7月7日、逢いたくて
「ありがとうございました。」
またお越し下さい、そう付け加え最後のお客さんを見送る。
そして慣れた手付きで内側から鍵を閉めると
急に静寂へ包まれた館内を見渡した。
「…結局来なかった、か。」
独り言を吐き捨て、それと同時に零れ落ちる溜め息。
ポケットにしまっていた携帯を取り出しても、着信はない。
「…バカ彼方。

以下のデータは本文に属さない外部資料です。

(** [Call] passes the argument to a func that takes an [interface{}], unless
    the argument is nil. *)
Lemma Call_Body f i :
  Ins f = [TInterface] → i ≠ VNil → Call (FuncVal f) i = Body f i.
Proof.
  intros Hin Hi. unfold Call. rewrite Hin.
  destruct i; try done; simpl; unfold AssignableTo;
    by rewrite (bool_decide_eq_true_2 (TInterface = TInterface)), orb_true_r.
Qed.

(** The built-in loader funcs as they are registered: on a value of their
    type they hand the value on, on any other value, nil too, they return an
    error. *)
Lemma defaultLoader_string :
  ∃ w, loaderFuncs defaultLoader !! TString = Some w ∧
       (∀ s, w (VString s) = (Some (VString s), None)) ∧
       (∀ i, TypeOf_value i ≠ Some TString → ∃ err, w i = (None, Some err)).
Proof.
  eexists. split; [reflexivity|]. split; [done|].
  intros i Hi. destruct i; try done; eexists; reflexivity.
Qed.

(** ** [LoadArgs]: the loop *)

(** [LoadArgs] on a pointer to a struct is its loop over the fields. *)
Lemma LoadArgs_struct_ptr e p name decl target :
  LoadArgs e p (Data (VPtr (StructOf name decl) target)) =
    (Data (VPtr (StructOf name decl) (loadFields e p decl 0 target).1),
     (loadFields e p decl 0 target).2).
Proof.
  unfold LoadArgs; simpl.
  by destruct (loadFields e p decl 0 target).
Qed.

(** The loop over [pre ++ rest] runs over [pre] and, unless that ends the
    call, goes on over [rest]. *)
Lemma loadFields_app e p pre rest : ∀ i sv,
  loadFields e p (pre ++ rest) i sv =
    match loadFields e p pre i sv with
    | (sv', Return None) => loadFields e p rest (i + length pre) sv'
    | r => r
    end.
Proof.
  induction pre as [|field pre IH]; intros i sv; simpl.
  { by rewrite Nat.add_0_r. }
  rewrite <- Nat.add_succ_comm.
  destruct (Lookup (Tag field) argTag) as [argKey|]; [|apply IH].
  destruct (graphql.Args p !! argKey) as [interfaceVal|].
  - destruct (loaderFuncs e !! Type_ field) as [loaderFunc|]; [|done].
    destruct (loaderFunc interfaceVal) as [toSet [err|]]; [done|].
    destruct (FieldSet sv field i toSet); [apply IH|done].
  - destruct (Lookup (Tag field) requiredTag) as [requiredVal|]; [|apply IH].
    destruct (strconv.ParseBool requiredVal) as [[|] [err|]]; try done;
      apply IH.
Qed.

(** Fields that are passed over leave the struct alone and end nothing. *)
Lemma loadFields_skipped e p fields : ∀ i sv,
  forallb (skipped p) fields = true →
  loadFields e p fields i sv = (sv, Return None).
Proof.
  induction fields as [|field fields IH]; intros i sv; simpl; [done|].
  rewrite andb_true_iff. intros [Hf Hrest]. unfold skipped in Hf.
  destruct (Lookup (Tag field) argTag) as [argKey|]; [|by apply IH].
  destruct (graphql.Args p !! argKey); [done|].
  destruct (Lookup (Tag field) requiredTag) as [requiredVal|]; [|by apply IH].
  destruct (strconv.ParseBool requiredVal) as [[|] [err|]]; try done;
    by apply IH.
Qed.

(** One round of the loop on a field without the [arg] tag. *)
Lemma loadFields_untagged e p field rest i sv :
  Lookup (Tag field) argTag = None →
  loadFields e p (field :: rest) i sv = loadFields e p rest (S i) sv.
Proof. intros H. simpl. by rewrite H. Qed.

(** One round of the loop on a field whose argument is missing and whose
    [required] tag parses to true. *)
Lemma loadFields_required_missing e p field rest i sv argKey requiredVal :
  Lookup (Tag field) argTag = Some argKey →
  Lookup (Tag field) requiredTag = Some requiredVal →
  strconv.ParseBool requiredVal = (true, None) →
  graphql.Args p !! argKey = None →
  loadFields e p (field :: rest) i sv =
    (sv, Return (Some (Errorf "%s is required" [OString argKey]))).
Proof. intros Harg Hreq Hparse Hp. simpl. by rewrite Harg, Hp, Hreq, Hparse. Qed.

(** One round of the loop on a field whose argument is in [p.Args]: the
    [required] tag plays no part. *)
Lemma loadFields_present e p field rest i sv argKey interfaceVal :
  Lookup (Tag field) argTag = Some argKey →
  graphql.Args p !! argKey = Some interfaceVal →
  loadFields e p (field :: rest) i sv =
    match loaderFuncs e !! Type_ field with
    | None =>
        (sv, Return (Some (Errorf "no loader function found for type %v"
                             [OType (Type_ field)])))
    | Some loaderFunc =>
        match loaderFunc interfaceVal with
        | (_, Some err) =>
            (sv, Return (Some (Errorf "cannot populate %s: %v"
                                 [OString (Name field); OError err])))
        | (toSet, None) =>
            match FieldSet sv field i toSet with
            | Panic pv => (sv, Panic pv)
            | Return sv' => loadFields e p rest (S i) sv'
            end
        end
    end.
Proof. intros Harg Hp. simpl. by rewrite Harg, Hp. Qed.

(** [Set] on field [i] leaves the other fields alone. *)
Lemma FieldSet_other sv field i toSet sv' k :
  FieldSet sv field i toSet = Return sv' → k ≠ i →
  structField sv' k = structField sv k.
Proof.
  unfold FieldSet. destruct sv as [[| | | | |name decl fs|]|]; try done.
  destruct (decide (PkgPath field = "")); [|done].
  destruct toSet as [x|]; [|done]. intros [= <-] Hk; simpl.
  by rewrite list_lookup_insert_ne.
Qed.

(** The loop changes field [k] only if [k] is the index of one of its fields
    and that field has its argument in [p.Args]. *)
Lemma loadFields_frame e p fields (k : nat) : ∀ (i : nat) sv,
  (∀ field, (i ≤ k)%nat → fields !! (k - i)%nat = Some field →
            notSet p field = true) →
  structField (loadFields e p fields i sv).1 k = structField sv k.
Proof.
  induction fields as [|field fields IH]; intros i sv Hk; simpl; [done|].
  assert (Hrest : ∀ sv', structField (loadFields e p fields (S i) sv').1 k
                         = structField sv' k).
  { intros sv'. apply IH. intros f Hle Hf. apply Hk; [lia|].
    replace (k - i) with (S (k - S i)) by lia. exact Hf. }
  destruct (Lookup (Tag field) argTag) as [argKey|] eqn:Harg; [|apply Hrest].
  destruct (graphql.Args p !! argKey) as [interfaceVal|] eqn:Hp.
  - destruct (loaderFuncs e !! Type_ field) as [loaderFunc|]; [|done].
    destruct (loaderFunc interfaceVal) as [toSet [err|]]; [done|].
    destruct (FieldSet sv field i toSet) as [sv'|pv] eqn:Hset; [|done].
    rewrite Hrest. apply (FieldSet_other _ _ _ _ _ _ Hset).
    intros ->. specialize (Hk field (le_n _)).
    rewrite Nat.sub_diag in Hk. specialize (Hk eq_refl).
    unfold notSet in Hk. rewrite Harg in Hk.
    apply bool_decide_eq_true in Hk. congruence.
  - destruct (Lookup (Tag field) requiredTag) as [requiredVal|]; [|apply Hrest].
    destruct (strconv.ParseBool requiredVal) as [[|] [err|]]; try done;
      apply Hrest.
Qed.

Lemma fieldValue_structField elem target k :
  fieldValue (Data (VPtr elem target)) k = structField target k.
Proof. by destruct target as [[]|]. Qed.

(** Whatever [LoadArgs] does, a field with no [arg] tag or with its argument
    missing from [p.Args] holds afterwards what it held before. *)
Lemma LoadArgs_frame e p name decl target k field :
  decl !! k = Some field → notSet p field = true →
  fieldValue (LoadArgs e p (Data (VPtr (StructOf name decl) target))).1 k =
    fieldValue (Data (VPtr (StructOf name decl) target)) k.
Proof.
  intros Hk Hn. rewrite LoadArgs_struct_ptr.
  rewrite !fieldValue_structField. apply loadFields_frame.
  intros f _. rewrite Nat.sub_0_r, Hk. by intros [= <-].
Qed.

(** When every field is loadable, the loop over a struct ends without an
    error. *)
Lemma loadFields_loadable e p fields : ∀ i name decl fs,
  forallb (loadable e p) fields = true →
  ∃ fs', loadFields e p fields i (Some (VStruct name decl fs)) =
           (Some (VStruct name decl fs'), Return None).
Proof.
  induction fields as [|field fields IH]; intros i name decl fs; simpl.
  { intros _. by exists fs. }
  rewrite andb_true_iff. intros [Hf Hrest].
  unfold loadable, skipped in Hf.
  destruct (Lookup (Tag field) argTag) as [argKey|]; [|by apply IH].
  destruct (graphql.Args p !! argKey) as [interfaceVal|].
  - simpl in Hf.
    destruct (loaderFuncs e !! Type_ field) as [loaderFunc|]; [|done].
    destruct (loaderFunc interfaceVal) as [[x|] [err|]]; try done.
    apply bool_decide_eq_true in Hf.
    destruct (decide (PkgPath field = "")); [|done]. by apply IH.
  - destruct (Lookup (Tag field) requiredTag) as [requiredVal|]; [|by apply IH].
    destruct (strconv.ParseBool requiredVal) as [[|] [err|]]; try done;
      by apply IH.
Qed.
Lemma isIdentifier_chars (t : string) :
  isIdentifier t = true ->
  t <> "" /\ all_chars isIdentChar t = true /\ isspace (front t) = false.
Proof.
  destruct t as [|c t]; [discriminate |]. cbn [isIdentifier]. intros H.
  apply andb_true_iff in H as [Hc Ht]. apply identStart_identChar in Hc.
  repeat split; [discriminate | | apply (identChar_classes c Hc)].
  cbn [all_chars]. now rewrite Hc, Ht.
Qed.

Lemma all_chars_impl (p q : ascii -> bool) (s : string) :
  (forall c, p c = true -> q c = true) ->
  all_chars p s = true -> all_chars q s = true.
Proof.
  intros Hpq. induction s as [|c s IH]; [reflexivity |]. cbn [all_chars].
  intros H. apply andb_true_iff in H as [Hc H].
  now rewrite (Hpq c Hc), (IH H).
Qed.

Lemma ident_no_space (t : string) :
  all_chars isIdentChar t = true -> no_space t = true.
Proof.
  apply all_chars_impl. intros c H.
  now rewrite (proj1 (identChar_classes c H)).
Qed.

Lemma all_chars_find_char (p : ascii -> bool) (c : ascii) (s : string) :
  p c = false -> all_chars p s = true -> find_char c s = None.
Proof.
  intros Hc. induction s as [|a s IH]; [reflexivity |]. cbn [all_chars].
  intros H. apply andb_true_iff in H as [Ha H]. cbn [find_char].
  destruct (Ascii.eqb_spec a c) as [-> | _]; [congruence |].
  now rewrite (IH H).
Qed.

Lemma back_append (a b : string) : b <> "" -> back (a +:+ b) = back b.
Proof.
  intros Hb. unfold back. rewrite rev_str_append. apply front_append.
  intros E. apply Hb. rewrite <- (rev_str_involutive b), E. reflexivity.
Qed.

Lemma all_chars_back (p : ascii -> bool) (s : string) :
  s <> "" -> all_chars p s = true -> p (back s) = true.
Proof.
  intros Hs H. rewrite <- all_chars_rev in H. unfold back.
  destruct (rev_str s) as [|c r] eqn:E.
  - exfalso. apply Hs. rewrite <- (rev_str_involutive s), E. reflexivity.
  - cbn [all_chars front] in *. now apply andb_true_iff in H as [? _].
Qed.

Lemma readWord_word (w r : string) :
  w <> "" -> no_space w = true ->
  readWord (w +:+ String " " r) = (w, String " " r)
  /\ readWord (String " " w) = (w, "").
Proof.
  intros Hne Hw. destruct w as [|c w]; [contradiction |].
  destruct (no_space_cons _ _ Hw) as [Hc _]. unfold readWord. split.
  - rewrite append_cons. cbn [span_str]. rewrite Hc. cbn [snd].
    rewrite <- append_cons. now apply span_str_no_space.
  - cbn [span_str]. rewrite isspace_space, Hc. cbn [snd].
    now apply span_str_all.
Qed.

Lemma inline_new_step (depth : nat) (cls inst : string) (rest : list string)
    (st : RunState) :
  isIdentifier cls = true -> isIdentifier inst = true ->
  runActions depth (("STMT new " +:+ cls +:+ " " +:+ inst) :: rest) st
  = match p_classes (rs_prog st) !! cls with
    | Some cdef =>
        runActions depth rest
          (rs_set_prog
             (set_instanceClass
                (<[inst := cls]> (p_instanceClass (rs_prog st)))
                (set_objects (<[inst := c_fields cdef]> (rs_objects st))
                   (rs_prog st))) st)
    | None =>
        runActions depth rest
          (rs_emit (Cerr ("Unknown class in inline new: " +:+ cls +:+ nl)) st)
    end
  /\ runActions depth (("STMT new" +:+ cls +:+ inst) :: rest) st
     = runActions depth rest st.
Proof.
  intros Hcls Hinst.
  destruct (isIdentifier_chars cls Hcls) as (Hc0 & Hc1 & Hc2).
  destruct (isIdentifier_chars inst Hinst) as (Hi0 & Hi1 & Hi2).
  assert (Hparen : forall t, all_chars isIdentChar t = true ->
                             find_char "(" t = None).
  { intros t. now apply all_chars_find_char. }
  assert (Hback : forall a, isspace (back (a +:+ inst)) = false).
  { intros a. rewrite (back_append _ _ Hi0).
    assert (H := all_chars_back _ _ Hi0 (ident_no_space _ Hi1)).
    now apply negb_true_iff in H. }
  split.
  - cbn [runActions].
    replace (starts_with "SET " _) with false by reflexivity.
    replace (starts_with "SIGNAL " _) with false by reflexivity.
    replace (starts_with "IF " _) with false by reflexivity.
    replace (starts_with "GOTO " _) with false by reflexivity.
    replace (_ =? "END") with false by reflexivity.
    replace (starts_with "STMT " _) with true by reflexivity.
    replace (drop_str 5 _) with ("new " +:+ cls +:+ " " +:+ inst)
      by reflexivity.
    rewrite trim_fixed;
      [| reflexivity
       | rewrite <- !append_assoc; apply Hback ].
    assert (Hno : find_char "(" ("new " +:+ cls +:+ " " +:+ inst) = None).
    { rewrite (find_char_none_append "(" "new ") by reflexivity.
      rewrite (find_char_none_append "(" cls) by (now apply Hparen).
      rewrite (find_char_none_append "(" " ") by reflexivity.
      now rewrite (Hparen inst Hi1). }
    unfold decodeCall. rewrite Hno.
    destruct (find_char "." _); cbn iota.
    all: replace (starts_with "new " _) with true by reflexivity.
    all: replace (drop_str 4 _) with (cls +:+ " " +:+ inst) by reflexivity.
    all: rewrite append_cons, append_nil_l.
    all: rewrite (proj1 (readWord_word cls inst Hc0 (ident_no_space _ Hc1))).
    all: rewrite (proj2 (readWord_word inst "" Hi0 (ident_no_space _ Hi1))).
    all: unfold instantiate; now destruct (p_classes (rs_prog st) !! cls).
  - cbn [runActions].
    replace (starts_with "SET " _) with false by reflexivity.
    replace (starts_with "SIGNAL " _) with false by reflexivity.
    replace (starts_with "IF " _) with false by reflexivity.
    replace (starts_with "GOTO " _) with false by reflexivity.
    replace (_ =? "END") with false by reflexivity.
    replace (starts_with "STMT " _) with true by reflexivity.
    replace (drop_str 5 _) with ("new" +:+ cls +:+ inst) by reflexivity.
    rewrite trim_fixed;
      [| reflexivity
       | rewrite <- !append_assoc; apply Hback ].
    assert (Hno : find_char "(" ("new" +:+ cls +:+ inst) = None).
    { rewrite (find_char_none_append "(" "new") by reflexivity.
      rewrite (find_char_none_append "(" cls) by (now apply Hparen).
      now rewrite (Hparen inst Hi1). }
    destruct cls as [|c cls]; [contradiction |]. cbn [front] in Hc2.
    assert (Hc3 : (" " =? c)%char = false)
      by (destruct (Ascii.eqb_spec " " c) as [<- | ?];
          [discriminate | reflexivity]).
    change ("new" +:+ String c cls +:+ inst)
      with (String "n" (String "e" (String "w" (String c (cls +:+ inst)))))
      in *.
    assert (Hnew : starts_with "new "
                     (String "n" (String "e" (String "w"
                        (String c (cls +:+ inst))))) = false)
      by (cbn [starts_with]; now rewrite Hc3).
    unfold decodeCall. rewrite Hno, Hnew.
    destruct (find_char "." _); cbn iota.
    all: replace (starts_with "print(" _) with false by reflexivity.
    all: reflexivity.
Qed.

」
なんて八つ当たりは、広々とした館内に虚しく溶けてゆく。
何だか、余計寂しくなった。
結局、今日も彼方は来なかった。
あの後、もう一度だけ電話してみたけれど同じ事の繰り返し。
せめて陽平との事をお礼したくて。
あまり交わした事のないメールを送ってみた。
嫌でもほぼ毎日ここで会えていたから、今まで滅多にメールなんてしなかったけど。
…でも、結果は変わらず。
未だに返信はない。
彼方って、家どこだったっけ。
うーん、と疲れた頭を捻り思い出そうと試みる。
けれど
イマイチ思い出せない。
「はぁ…、」
半ば諦め気味に溜め息を吐き出しすと、掃除をするべくドームへと向かった。